** DATA follows **

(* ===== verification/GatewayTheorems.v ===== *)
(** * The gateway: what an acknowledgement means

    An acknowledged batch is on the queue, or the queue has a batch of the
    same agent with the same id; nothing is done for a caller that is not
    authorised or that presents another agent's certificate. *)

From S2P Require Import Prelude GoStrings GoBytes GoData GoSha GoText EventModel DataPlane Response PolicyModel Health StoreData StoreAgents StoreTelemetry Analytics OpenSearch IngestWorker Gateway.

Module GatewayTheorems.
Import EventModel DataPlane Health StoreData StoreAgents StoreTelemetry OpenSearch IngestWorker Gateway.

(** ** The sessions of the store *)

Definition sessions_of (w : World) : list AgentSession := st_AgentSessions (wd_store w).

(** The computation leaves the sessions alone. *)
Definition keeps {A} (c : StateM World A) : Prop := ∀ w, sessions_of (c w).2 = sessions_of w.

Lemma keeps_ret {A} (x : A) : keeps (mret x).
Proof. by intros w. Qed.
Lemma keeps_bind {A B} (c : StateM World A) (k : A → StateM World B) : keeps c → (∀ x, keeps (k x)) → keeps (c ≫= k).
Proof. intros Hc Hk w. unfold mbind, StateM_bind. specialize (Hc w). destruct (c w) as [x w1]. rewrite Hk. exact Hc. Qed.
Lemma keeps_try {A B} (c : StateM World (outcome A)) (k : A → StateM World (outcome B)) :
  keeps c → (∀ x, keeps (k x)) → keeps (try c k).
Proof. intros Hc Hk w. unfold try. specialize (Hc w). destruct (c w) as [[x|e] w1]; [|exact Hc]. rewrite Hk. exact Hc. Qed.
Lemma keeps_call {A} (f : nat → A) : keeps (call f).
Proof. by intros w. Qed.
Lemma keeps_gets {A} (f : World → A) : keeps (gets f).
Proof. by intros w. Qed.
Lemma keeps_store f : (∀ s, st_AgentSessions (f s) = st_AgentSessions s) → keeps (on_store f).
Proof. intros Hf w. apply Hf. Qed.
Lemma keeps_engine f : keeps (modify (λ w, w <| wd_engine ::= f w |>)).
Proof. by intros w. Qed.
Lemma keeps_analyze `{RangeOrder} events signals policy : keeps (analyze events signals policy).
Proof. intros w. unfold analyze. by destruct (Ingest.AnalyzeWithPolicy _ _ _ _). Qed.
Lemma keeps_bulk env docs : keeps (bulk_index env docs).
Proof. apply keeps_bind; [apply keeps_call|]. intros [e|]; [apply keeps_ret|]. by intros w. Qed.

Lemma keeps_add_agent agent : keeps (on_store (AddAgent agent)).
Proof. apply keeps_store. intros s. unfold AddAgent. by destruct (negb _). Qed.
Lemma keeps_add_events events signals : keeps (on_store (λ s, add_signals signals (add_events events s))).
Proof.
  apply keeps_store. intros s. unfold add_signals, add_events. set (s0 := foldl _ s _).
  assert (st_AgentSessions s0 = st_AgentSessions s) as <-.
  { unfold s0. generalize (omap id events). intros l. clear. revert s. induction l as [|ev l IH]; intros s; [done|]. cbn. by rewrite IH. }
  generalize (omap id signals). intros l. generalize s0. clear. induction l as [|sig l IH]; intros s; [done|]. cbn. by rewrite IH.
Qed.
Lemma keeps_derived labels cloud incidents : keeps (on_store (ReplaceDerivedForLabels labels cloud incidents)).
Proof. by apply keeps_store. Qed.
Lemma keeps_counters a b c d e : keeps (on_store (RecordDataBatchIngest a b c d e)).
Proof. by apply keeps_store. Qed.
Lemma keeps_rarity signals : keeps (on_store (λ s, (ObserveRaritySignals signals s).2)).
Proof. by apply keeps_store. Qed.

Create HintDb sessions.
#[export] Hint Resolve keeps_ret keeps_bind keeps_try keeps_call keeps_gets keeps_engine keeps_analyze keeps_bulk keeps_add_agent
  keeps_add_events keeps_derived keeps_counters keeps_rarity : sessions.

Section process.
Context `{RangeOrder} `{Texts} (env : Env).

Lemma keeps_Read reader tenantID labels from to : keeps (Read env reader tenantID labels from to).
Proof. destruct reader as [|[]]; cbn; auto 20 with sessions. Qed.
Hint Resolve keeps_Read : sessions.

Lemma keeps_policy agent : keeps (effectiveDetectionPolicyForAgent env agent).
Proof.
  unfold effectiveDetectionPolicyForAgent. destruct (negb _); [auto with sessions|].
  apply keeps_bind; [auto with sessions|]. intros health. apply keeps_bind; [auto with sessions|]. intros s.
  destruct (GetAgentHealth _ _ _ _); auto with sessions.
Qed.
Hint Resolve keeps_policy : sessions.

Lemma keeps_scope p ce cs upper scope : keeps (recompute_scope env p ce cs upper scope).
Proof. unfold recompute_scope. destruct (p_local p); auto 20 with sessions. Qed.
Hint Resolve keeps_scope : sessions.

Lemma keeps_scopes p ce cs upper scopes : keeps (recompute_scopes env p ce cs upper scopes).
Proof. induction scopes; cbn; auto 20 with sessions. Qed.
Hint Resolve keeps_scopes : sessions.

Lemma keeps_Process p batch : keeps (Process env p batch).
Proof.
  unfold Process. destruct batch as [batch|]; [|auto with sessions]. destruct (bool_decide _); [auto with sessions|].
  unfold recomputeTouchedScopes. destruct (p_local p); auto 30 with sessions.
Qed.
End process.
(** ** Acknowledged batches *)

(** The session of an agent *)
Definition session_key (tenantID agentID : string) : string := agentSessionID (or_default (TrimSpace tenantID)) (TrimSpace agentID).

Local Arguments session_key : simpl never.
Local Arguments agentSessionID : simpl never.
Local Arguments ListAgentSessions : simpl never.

** End of DATA **
** DATA follows **

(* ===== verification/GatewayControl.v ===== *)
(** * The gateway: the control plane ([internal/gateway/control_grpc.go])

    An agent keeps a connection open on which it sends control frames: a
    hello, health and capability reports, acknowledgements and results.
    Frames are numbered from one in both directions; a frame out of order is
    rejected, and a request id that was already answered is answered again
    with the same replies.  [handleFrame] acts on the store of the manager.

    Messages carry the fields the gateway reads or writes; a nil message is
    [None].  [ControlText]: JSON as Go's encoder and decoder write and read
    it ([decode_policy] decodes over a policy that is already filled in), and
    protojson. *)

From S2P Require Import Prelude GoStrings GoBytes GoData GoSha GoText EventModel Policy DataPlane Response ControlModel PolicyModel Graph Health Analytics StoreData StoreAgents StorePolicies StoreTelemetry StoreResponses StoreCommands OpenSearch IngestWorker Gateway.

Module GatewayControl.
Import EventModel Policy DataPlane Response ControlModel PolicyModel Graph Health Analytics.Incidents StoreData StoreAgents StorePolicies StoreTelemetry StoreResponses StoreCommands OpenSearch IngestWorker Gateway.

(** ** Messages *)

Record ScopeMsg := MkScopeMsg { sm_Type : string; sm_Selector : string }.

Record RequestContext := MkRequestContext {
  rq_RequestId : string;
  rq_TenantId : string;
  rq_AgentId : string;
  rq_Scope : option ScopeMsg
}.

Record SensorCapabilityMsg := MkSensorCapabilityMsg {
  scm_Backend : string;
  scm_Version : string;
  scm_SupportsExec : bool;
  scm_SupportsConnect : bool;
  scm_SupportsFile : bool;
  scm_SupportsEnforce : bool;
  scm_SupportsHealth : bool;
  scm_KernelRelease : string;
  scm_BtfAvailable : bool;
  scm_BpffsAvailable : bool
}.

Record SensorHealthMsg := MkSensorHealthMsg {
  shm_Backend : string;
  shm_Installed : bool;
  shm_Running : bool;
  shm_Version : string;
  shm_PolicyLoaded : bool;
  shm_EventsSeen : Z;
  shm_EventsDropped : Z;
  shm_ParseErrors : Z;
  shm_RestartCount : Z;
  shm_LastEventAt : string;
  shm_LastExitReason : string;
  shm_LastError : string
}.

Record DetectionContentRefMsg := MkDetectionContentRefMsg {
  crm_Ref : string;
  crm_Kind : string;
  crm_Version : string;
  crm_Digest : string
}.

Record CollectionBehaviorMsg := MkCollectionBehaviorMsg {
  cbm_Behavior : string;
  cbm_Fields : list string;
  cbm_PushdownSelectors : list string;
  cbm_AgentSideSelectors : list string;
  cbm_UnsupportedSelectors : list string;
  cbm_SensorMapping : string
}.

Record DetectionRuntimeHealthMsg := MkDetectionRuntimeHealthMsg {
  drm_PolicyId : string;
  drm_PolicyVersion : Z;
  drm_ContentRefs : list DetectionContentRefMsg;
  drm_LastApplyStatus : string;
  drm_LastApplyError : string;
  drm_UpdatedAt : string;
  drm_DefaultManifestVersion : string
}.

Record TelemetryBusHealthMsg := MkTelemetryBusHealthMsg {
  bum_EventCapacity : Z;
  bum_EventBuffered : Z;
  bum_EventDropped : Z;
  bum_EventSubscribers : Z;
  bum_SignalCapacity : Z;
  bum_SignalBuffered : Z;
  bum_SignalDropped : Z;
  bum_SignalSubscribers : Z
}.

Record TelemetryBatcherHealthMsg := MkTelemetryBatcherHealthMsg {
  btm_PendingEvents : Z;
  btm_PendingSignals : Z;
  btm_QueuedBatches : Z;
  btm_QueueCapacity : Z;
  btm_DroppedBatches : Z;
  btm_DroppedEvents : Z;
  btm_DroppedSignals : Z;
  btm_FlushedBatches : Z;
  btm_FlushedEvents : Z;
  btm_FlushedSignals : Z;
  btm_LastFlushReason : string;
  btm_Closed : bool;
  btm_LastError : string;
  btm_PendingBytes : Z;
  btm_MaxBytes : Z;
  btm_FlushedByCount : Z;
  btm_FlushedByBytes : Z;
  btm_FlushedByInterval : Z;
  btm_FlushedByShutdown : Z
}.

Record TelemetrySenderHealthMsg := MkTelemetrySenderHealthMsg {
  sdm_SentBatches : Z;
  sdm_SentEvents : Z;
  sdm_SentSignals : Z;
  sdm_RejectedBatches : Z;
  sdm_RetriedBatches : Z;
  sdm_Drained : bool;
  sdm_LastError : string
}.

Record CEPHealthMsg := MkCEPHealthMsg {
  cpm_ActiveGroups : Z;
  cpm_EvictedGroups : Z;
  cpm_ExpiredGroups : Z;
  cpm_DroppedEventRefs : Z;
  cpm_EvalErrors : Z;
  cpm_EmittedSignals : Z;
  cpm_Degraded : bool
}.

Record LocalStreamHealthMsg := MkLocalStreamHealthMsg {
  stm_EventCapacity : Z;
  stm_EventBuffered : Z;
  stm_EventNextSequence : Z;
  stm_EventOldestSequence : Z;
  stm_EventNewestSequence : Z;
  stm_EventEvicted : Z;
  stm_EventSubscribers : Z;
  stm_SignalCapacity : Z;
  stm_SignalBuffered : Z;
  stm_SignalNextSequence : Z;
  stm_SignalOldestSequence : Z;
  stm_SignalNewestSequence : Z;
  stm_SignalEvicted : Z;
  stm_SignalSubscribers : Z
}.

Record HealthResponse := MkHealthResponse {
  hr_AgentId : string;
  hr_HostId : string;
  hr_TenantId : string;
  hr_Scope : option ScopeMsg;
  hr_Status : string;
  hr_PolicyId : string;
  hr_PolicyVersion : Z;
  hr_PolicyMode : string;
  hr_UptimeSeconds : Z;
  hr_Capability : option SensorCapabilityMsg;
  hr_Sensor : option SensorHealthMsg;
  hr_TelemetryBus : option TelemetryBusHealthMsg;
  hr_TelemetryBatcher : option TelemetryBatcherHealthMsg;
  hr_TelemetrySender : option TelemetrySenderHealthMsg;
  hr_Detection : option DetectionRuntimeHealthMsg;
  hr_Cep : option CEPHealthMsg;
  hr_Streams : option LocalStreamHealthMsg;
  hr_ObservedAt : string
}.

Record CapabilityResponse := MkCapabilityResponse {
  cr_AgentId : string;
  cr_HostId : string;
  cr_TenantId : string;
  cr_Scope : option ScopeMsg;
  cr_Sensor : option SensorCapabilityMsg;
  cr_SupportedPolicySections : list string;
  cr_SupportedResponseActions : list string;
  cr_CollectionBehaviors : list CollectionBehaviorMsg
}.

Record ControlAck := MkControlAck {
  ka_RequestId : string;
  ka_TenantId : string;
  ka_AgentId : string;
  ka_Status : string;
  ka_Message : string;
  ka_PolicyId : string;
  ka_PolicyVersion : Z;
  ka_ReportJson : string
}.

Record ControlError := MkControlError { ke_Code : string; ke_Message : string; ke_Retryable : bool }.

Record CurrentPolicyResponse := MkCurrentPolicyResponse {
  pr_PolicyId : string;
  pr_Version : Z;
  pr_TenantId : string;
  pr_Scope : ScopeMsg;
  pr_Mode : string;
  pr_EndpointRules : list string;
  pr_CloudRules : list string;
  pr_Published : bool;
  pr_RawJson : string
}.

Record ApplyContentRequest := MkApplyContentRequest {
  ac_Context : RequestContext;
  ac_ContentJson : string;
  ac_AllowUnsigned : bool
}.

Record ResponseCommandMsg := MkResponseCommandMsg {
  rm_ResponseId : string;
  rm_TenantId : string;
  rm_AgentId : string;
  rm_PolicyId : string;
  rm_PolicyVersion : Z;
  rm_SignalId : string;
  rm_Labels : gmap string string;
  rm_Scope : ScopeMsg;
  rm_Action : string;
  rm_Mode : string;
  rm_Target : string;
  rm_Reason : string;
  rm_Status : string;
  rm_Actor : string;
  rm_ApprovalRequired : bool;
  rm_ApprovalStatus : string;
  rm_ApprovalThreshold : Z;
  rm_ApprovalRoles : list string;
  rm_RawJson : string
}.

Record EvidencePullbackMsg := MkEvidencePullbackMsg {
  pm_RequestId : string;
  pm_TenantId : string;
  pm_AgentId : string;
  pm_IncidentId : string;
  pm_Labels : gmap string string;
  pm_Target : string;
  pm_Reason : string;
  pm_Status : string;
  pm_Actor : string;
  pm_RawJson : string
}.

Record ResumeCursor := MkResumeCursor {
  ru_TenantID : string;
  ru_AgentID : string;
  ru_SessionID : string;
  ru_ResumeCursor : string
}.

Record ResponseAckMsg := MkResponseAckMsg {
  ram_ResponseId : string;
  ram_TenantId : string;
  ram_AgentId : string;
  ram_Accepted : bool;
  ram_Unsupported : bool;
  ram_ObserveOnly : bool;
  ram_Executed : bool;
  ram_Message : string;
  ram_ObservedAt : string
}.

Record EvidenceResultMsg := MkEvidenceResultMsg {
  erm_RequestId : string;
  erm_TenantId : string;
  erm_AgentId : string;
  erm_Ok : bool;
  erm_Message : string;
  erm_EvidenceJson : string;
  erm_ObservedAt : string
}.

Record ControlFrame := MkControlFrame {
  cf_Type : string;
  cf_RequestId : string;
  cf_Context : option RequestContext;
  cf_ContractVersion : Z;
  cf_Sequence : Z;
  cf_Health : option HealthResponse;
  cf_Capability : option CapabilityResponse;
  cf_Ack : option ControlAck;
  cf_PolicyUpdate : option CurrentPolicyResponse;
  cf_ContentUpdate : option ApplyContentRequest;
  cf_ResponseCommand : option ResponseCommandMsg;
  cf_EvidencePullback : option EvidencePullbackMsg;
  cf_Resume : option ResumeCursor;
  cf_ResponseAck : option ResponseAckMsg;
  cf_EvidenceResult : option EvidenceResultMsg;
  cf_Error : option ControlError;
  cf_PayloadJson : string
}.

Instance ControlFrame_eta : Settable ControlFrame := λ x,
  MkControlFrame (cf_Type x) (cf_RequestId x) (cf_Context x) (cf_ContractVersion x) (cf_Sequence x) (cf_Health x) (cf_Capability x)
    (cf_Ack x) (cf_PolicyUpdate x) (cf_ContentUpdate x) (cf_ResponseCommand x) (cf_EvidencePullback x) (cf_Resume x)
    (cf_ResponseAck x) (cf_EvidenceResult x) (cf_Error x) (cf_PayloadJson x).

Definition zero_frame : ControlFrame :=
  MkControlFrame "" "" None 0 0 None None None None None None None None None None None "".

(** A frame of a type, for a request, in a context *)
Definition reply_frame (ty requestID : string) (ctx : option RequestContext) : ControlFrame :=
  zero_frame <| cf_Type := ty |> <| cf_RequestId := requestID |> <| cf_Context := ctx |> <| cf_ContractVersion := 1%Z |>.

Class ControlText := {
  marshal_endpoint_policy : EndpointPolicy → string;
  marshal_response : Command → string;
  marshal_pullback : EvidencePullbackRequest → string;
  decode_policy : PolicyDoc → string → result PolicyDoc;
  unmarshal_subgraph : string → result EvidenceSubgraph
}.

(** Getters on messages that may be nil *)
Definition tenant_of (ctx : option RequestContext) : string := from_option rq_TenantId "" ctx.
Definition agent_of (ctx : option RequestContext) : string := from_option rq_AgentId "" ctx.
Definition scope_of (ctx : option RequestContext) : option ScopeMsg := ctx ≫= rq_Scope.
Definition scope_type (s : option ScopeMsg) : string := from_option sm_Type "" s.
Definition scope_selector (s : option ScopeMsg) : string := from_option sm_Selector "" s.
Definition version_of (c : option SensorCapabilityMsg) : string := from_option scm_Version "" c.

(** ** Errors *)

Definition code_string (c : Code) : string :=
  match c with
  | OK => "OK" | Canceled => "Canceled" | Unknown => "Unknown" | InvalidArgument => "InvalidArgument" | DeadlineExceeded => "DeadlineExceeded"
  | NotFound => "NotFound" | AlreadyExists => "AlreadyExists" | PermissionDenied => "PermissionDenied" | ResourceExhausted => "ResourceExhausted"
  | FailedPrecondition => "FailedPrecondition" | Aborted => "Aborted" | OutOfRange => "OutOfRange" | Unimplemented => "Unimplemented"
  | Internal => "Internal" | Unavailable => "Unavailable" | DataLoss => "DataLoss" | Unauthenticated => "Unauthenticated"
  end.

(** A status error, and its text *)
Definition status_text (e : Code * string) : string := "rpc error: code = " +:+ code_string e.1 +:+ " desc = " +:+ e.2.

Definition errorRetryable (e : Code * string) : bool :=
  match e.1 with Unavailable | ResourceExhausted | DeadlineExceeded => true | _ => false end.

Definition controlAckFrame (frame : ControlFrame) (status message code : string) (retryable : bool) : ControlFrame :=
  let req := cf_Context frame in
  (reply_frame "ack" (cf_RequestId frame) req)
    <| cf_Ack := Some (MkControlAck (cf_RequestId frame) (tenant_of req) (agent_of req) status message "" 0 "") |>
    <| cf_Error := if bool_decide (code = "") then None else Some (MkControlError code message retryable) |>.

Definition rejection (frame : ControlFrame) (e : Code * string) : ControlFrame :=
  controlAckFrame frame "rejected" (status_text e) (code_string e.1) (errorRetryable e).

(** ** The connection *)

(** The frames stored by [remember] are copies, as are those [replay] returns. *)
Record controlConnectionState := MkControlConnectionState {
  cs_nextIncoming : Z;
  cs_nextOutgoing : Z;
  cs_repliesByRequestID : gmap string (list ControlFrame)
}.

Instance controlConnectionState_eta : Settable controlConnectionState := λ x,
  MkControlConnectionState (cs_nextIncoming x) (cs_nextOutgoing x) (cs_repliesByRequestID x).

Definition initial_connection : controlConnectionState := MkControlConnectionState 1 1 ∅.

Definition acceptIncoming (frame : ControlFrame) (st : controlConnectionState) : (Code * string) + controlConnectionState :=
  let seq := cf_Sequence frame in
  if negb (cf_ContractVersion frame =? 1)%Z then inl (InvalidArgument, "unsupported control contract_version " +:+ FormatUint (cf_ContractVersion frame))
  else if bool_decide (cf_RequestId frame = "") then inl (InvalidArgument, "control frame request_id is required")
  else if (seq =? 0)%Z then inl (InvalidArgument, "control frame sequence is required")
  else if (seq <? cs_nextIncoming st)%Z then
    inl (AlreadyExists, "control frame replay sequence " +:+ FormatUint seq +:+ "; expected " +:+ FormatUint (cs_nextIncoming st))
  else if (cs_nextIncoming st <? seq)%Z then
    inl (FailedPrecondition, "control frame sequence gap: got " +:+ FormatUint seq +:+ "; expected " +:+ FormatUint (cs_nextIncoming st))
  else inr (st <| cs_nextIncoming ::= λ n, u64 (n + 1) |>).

** End of DATA **

The answer should consist of all lines from the records above that hold the word "expected".

§ WRITTEN SOLUTION
    inl (AlreadyExists, "control frame replay sequence " +:+ FormatUint seq +:+ "; expected " +:+ FormatUint (cs_nextIncoming st))
    inl (FailedPrecondition, "control frame sequence gap: got " +:+ FormatUint seq +:+ "; expected " +:+ FormatUint (cs_nextIncoming st))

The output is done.